ただし、放射線治療を行っても再発を100%防ぐことはできません。切除断面の間近(5mm以内)にがん病巣が迫っていた、あるいは切除断面にがん細胞があると確認された(断端陽性といいます)患者さんや年齢の若い患者さんは、乳房内再発の危険度が高くなるといわれています。さらに乳房内再発を防ぐことにより、生存率も向上させる可能性があることが臨床試験の長期観察から示されています。
最近では、わきのリンパ節に転移が多数あった患者さんには、温存した乳房に加えて頸の付け根(鎖骨上窩)のリンパ節にも放射線をかけることが勧められています。
乳房温存手術後に放射線治療をやりたくない場合
放射線治療は正しく行えば安全な治療ですが、時間や費用がかかり、また軽度ながら副作用もあります。したがって、放射線治療を省略しても乳房内再発の危険性が変わらないのであれば、それに越したことはありません。
放射線治療の省略が考慮される場合としては、もともと再発する危険度が低い場合(例:高齢でホルモン治療が効くタイプ)が考えられます。
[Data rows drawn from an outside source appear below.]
Lemma batch_loop_windows cos cfg item qv svs fetchPage fuel :
  forall currentStart LIMIT st smart,
  let '(_, _, evs, _) :=
    batch_loop cos cfg item qv svs fetchPage fuel currentStart LIMIT st smart in
  exists k,
    fetch_windows evs
    = map (fun j => (currentStart + 20 * j, Nat.min 20 (LIMIT - (currentStart + 20 * j))))%nat
          (seq 0 k)
    /\ forall j, (j < k)%nat -> (currentStart + 20 * j < LIMIT)%nat.
Proof.
  assert (Hshift : forall (f : nat -> nat * nat) k, map f (seq 1 k) = map (fun j => f (S j)) (seq 0 k)).
  { intros f k. rewrite <- seq_shift, map_map. reflexivity. }
  assert (Hnext : forall cs LIMIT k,
    (cs < LIMIT)%nat ->
    (forall j, (j < k)%nat -> (cs + 20 + 20 * j < LIMIT)%nat) ->
    (cs, Nat.min 20 (LIMIT - cs))
      :: map (fun j => (cs + 20 + 20 * j, Nat.min 20 (LIMIT - (cs + 20 + 20 * j))))%nat (seq 0 k)
    = map (fun j => (cs + 20 * j, Nat.min 20 (LIMIT - (cs + 20 * j))))%nat (seq 0 (S k))
    /\ forall j, (j < S k)%nat -> (cs + 20 * j < LIMIT)%nat).
  { intros cs LIMIT k Hlt Hall. split.
    - cbn [seq map]. rewrite Hshift. rewrite Nat.add_0_r. f_equal.
      apply map_ext. intros j. f_equal; [lia|]. f_equal. f_equal. lia.
    - intros [|j] Hj; [lia|]. specialize (Hall j ltac:(lia)). lia. }
  induction fuel as [|fuel IH]; intros cs LIMIT st smart; cbn [batch_loop].
  - exists 0%nat. split; [reflexivity|intros; lia].
  - destruct (cs <? LIMIT)%nat eqn:Hlt; [|exists 0%nat; split; [reflexivity|intros; lia]].
    apply Nat.ltb_lt in Hlt.
    destruct (failFastTriggered st); [exists 0%nat; split; [reflexivity|intros; lia]|].
    unfold BATCH_SIZE.
    destruct (fetchPage cs (Nat.min 20 (LIMIT - cs))) as [[|d ds]|].
    + exists 1%nat. split; [cbn; rewrite Nat.add_0_r; reflexivity|intros j Hj; lia].
    + pose proof (batch_no_fetch cos cfg item qv svs (d :: ds) st smart) as Hb.
      destruct (processPaperBatch cos cfg item qv svs st smart (d :: ds))
        as [[[st1 sm1] evs1] stop].
      destruct stop.
      * exists 1%nat. split; [|intros j Hj; lia].
        change (EvFetch cs (Nat.min 20 (LIMIT - cs)) :: evs1)
          with ([EvFetch cs (Nat.min 20 (LIMIT - cs))] ++ evs1).
        rewrite fetch_windows_app, Hb. cbn. rewrite Nat.add_0_r. reflexivity.
      * specialize (IH (cs + 20)%nat LIMIT st1 sm1).
        destruct (batch_loop cos cfg item qv svs fetchPage fuel (cs + 20) LIMIT st1 sm1)
          as [[[st2 sm2] evs2] ffs].
        destruct IH as (k & Hk & Hall).
        exists (S k). 
        change (EvFetch cs (Nat.min 20 (LIMIT - cs)) :: evs1 ++ evs2)
          with ([EvFetch cs (Nat.min 20 (LIMIT - cs))] ++ evs1 ++ evs2).
        rewrite !fetch_windows_app, Hb, Hk. apply Hnext; assumption.
    + specialize (IH (cs + 20)%nat LIMIT st smart).
      destruct (batch_loop cos cfg item qv svs fetchPage fuel (cs + 20) LIMIT st smart)
        as [[[st2 sm2] evs2] ffs].
      destruct IH as (k & Hk & Hall).
      exists (S k).
      change (EvFetch cs (Nat.min 20 (LIMIT - cs)) :: EvFetchFailed cs :: evs2)
        with ([EvFetch cs (Nat.min 20 (LIMIT - cs)); EvFetchFailed cs] ++ evs2).
      rewrite fetch_windows_app, Hk. apply Hnext; assumption.
Qed.

(** X20. The pages one query of [handleRunCycle] requests are the
    consecutive windows of 20 records from [startRec], in order, each of
    size [min(20, STOP_LIMIT - currentStart)] and starting below
    [STOP_LIMIT]: no record at or beyond [STOP_LIMIT] is ever requested. *)
Theorem run_query_windows cos cfg item qv svs fetchPage :
  let '(_, evs) := run_query cos cfg item qv svs fetchPage in
  exists k,
    fetch_windows evs
    = map (fun j => (startRec item + 20 * j,
                     Nat.min 20 (STOP_LIMIT item - (startRec item + 20 * j))))%nat (seq 0 k)
    /\ forall j, (j < k)%nat -> (startRec item + 20 * j < STOP_LIMIT item)%nat.
Proof.
  unfold run_query.
  pose proof (batch_loop_windows cos cfg item qv svs fetchPage (S (STOP_LIMIT item))
                (startRec item) (STOP_LIMIT item) cycle_reset false) as H.
  destruct (batch_loop cos cfg item qv svs fetchPage (S (STOP_LIMIT item)) (startRec item)
              (STOP_LIMIT item) cycle_reset false) as [[[st sm] evs] ffs].
  destruct H as (k & Hk & Hall). exists k. split; [|exact Hall].
  rewrite fetch_windows_app, Hk. cbn. apply app_nil_r.
Qed.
最近70歳以上でホルモン治療が有効なタイプの患者さんに対して、放射線治療を加えた場合と加えなかった場合を比べた臨床試験の結果が報告されました。
放射線治療を加えたほうが乳房内再発が少なかったとはいえ、その差はごく小さなものであり、患者さんが十分に納得すれば放射線治療の省略も許容されるという考え方もあります。